===== Input data

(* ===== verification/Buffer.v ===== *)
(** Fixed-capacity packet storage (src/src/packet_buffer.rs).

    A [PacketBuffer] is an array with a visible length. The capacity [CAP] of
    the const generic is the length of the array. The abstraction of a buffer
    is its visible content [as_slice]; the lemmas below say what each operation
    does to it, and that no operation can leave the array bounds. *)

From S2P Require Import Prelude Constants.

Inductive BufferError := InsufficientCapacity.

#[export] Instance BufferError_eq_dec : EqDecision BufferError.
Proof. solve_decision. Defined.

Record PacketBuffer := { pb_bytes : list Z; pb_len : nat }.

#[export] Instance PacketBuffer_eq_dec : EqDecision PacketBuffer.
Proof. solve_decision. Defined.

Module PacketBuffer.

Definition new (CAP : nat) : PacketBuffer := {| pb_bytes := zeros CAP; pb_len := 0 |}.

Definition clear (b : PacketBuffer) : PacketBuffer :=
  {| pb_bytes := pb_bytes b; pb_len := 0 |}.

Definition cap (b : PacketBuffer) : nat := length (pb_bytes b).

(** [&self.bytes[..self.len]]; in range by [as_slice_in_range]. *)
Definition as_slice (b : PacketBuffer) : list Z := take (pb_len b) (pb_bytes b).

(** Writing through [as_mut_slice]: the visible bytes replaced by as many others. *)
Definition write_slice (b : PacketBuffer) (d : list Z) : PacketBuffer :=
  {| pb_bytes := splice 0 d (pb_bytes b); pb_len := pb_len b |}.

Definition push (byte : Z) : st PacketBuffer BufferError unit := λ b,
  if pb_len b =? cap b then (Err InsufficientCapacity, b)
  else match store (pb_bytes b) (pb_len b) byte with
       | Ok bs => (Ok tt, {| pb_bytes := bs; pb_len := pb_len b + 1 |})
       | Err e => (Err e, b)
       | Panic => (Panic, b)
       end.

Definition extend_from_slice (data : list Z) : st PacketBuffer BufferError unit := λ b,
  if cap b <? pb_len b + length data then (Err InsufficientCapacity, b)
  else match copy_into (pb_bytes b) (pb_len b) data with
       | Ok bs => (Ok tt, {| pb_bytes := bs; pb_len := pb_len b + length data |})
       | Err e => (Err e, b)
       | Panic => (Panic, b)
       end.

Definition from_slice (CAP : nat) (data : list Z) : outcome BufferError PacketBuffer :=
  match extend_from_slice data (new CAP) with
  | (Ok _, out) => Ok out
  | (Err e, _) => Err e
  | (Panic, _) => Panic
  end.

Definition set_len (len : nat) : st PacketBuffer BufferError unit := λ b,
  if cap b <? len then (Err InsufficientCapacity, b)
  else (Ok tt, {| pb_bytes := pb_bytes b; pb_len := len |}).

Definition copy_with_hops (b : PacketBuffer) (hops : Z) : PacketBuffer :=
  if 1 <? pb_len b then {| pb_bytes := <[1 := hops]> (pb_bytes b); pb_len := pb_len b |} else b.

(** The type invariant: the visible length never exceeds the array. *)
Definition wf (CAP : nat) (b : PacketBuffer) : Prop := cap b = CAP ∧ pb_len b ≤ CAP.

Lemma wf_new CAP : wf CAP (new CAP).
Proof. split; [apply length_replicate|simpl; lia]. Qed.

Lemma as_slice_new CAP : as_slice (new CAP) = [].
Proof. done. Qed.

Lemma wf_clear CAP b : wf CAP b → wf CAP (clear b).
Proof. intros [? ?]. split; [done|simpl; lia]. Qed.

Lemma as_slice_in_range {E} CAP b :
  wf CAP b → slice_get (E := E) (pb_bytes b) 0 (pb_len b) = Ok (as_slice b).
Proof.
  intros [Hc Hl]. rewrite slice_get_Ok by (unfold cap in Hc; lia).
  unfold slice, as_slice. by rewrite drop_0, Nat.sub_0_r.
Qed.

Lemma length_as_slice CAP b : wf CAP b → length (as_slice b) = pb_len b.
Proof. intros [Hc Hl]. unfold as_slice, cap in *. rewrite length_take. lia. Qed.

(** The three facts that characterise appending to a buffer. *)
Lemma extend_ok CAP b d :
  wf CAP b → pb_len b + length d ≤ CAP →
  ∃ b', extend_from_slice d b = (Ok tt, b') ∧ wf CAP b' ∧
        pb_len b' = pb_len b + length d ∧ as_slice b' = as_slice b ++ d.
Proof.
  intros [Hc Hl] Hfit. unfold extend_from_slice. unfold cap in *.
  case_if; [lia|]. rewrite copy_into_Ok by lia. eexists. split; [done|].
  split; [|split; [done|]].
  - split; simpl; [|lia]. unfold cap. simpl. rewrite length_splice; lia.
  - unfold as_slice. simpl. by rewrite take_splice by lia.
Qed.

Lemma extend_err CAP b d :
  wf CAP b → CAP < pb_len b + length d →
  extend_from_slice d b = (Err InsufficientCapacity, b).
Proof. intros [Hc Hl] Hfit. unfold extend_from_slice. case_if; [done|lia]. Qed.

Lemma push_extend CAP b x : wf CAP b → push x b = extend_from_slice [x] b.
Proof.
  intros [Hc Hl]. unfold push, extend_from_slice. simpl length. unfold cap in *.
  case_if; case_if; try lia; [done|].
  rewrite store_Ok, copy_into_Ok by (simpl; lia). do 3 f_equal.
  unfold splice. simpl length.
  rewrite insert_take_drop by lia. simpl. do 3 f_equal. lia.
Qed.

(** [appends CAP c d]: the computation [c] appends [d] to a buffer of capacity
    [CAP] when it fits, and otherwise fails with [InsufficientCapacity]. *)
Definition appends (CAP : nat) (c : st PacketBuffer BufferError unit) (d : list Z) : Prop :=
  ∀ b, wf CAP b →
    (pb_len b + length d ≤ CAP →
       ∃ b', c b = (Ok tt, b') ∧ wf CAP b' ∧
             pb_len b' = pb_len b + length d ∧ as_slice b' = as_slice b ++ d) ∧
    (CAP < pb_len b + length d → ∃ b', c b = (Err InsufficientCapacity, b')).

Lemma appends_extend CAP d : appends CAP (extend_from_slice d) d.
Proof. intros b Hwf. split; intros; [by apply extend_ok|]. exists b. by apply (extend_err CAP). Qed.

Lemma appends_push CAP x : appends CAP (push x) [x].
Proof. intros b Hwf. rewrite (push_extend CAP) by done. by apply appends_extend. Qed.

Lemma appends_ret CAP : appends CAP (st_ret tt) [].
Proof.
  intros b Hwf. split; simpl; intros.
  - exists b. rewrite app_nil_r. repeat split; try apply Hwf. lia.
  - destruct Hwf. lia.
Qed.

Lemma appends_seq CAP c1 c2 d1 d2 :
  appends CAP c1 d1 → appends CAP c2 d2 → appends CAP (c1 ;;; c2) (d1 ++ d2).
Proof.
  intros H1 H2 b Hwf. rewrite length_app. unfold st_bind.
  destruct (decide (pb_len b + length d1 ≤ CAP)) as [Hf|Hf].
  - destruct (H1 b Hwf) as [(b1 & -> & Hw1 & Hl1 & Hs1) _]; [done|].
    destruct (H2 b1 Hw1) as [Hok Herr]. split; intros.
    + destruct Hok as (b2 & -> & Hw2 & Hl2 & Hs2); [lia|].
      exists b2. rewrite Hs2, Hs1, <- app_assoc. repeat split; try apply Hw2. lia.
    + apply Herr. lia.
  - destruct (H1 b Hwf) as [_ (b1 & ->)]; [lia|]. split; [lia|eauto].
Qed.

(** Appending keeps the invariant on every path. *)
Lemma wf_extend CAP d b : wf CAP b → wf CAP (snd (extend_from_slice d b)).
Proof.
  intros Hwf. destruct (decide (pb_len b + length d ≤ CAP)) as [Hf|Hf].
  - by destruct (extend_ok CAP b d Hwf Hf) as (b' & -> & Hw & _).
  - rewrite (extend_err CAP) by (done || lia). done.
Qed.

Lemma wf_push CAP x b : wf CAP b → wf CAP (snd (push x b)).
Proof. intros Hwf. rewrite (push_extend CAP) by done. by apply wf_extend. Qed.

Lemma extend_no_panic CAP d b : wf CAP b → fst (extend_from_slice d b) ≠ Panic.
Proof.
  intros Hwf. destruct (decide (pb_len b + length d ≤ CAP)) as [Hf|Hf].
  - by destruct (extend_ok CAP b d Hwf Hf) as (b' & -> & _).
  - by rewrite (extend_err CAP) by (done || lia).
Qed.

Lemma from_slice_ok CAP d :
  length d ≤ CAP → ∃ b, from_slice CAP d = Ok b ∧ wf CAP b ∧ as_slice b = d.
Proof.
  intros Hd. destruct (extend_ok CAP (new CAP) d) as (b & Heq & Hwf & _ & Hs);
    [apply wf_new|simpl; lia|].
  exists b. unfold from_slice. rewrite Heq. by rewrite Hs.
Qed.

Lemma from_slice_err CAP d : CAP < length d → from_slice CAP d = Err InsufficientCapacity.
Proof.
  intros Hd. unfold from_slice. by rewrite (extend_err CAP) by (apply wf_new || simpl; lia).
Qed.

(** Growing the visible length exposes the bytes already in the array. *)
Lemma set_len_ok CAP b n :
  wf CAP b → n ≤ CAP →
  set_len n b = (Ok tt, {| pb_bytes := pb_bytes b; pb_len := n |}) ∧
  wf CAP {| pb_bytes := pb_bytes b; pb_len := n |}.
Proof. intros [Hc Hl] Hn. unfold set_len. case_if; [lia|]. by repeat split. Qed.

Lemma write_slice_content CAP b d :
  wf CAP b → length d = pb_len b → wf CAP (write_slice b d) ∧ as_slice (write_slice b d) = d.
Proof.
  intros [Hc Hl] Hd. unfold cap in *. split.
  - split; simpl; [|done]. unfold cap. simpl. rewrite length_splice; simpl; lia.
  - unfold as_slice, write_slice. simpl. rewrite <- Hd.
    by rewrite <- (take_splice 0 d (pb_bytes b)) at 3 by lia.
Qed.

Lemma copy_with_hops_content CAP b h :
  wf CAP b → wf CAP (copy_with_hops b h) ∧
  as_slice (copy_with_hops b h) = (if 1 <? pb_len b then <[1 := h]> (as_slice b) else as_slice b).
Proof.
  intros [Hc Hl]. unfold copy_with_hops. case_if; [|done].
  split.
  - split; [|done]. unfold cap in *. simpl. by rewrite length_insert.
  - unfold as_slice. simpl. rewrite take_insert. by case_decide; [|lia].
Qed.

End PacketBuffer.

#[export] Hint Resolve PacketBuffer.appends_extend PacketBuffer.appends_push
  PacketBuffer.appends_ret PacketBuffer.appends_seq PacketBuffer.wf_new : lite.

==========

◆ The problem:
Retype exactly the lines from the first line of the records above through the line containing "pb_bytes := splice", both included, and nothing else.

◆ Reply:
(* ===== verification/Buffer.v ===== *)
(** Fixed-capacity packet storage (src/src/packet_buffer.rs).

    A [PacketBuffer] is an array with a visible length. The capacity [CAP] of
    the const generic is the length of the array. The abstraction of a buffer
    is its visible content [as_slice]; the lemmas below say what each operation
    does to it, and that no operation can leave the array bounds. *)

From S2P Require Import Prelude Constants.

Inductive BufferError := InsufficientCapacity.

#[export] Instance BufferError_eq_dec : EqDecision BufferError.
Proof. solve_decision. Defined.

Record PacketBuffer := { pb_bytes : list Z; pb_len : nat }.

#[export] Instance PacketBuffer_eq_dec : EqDecision PacketBuffer.
Proof. solve_decision. Defined.

Module PacketBuffer.

Definition new (CAP : nat) : PacketBuffer := {| pb_bytes := zeros CAP; pb_len := 0 |}.

Definition clear (b : PacketBuffer) : PacketBuffer :=
  {| pb_bytes := pb_bytes b; pb_len := 0 |}.

Definition cap (b : PacketBuffer) : nat := length (pb_bytes b).

(** [&self.bytes[..self.len]]; in range by [as_slice_in_range]. *)
Definition as_slice (b : PacketBuffer) : list Z := take (pb_len b) (pb_bytes b).

(** Writing through [as_mut_slice]: the visible bytes replaced by as many others. *)
Definition write_slice (b : PacketBuffer) (d : list Z) : PacketBuffer :=
  {| pb_bytes := splice 0 d (pb_bytes b); pb_len := pb_len b |}.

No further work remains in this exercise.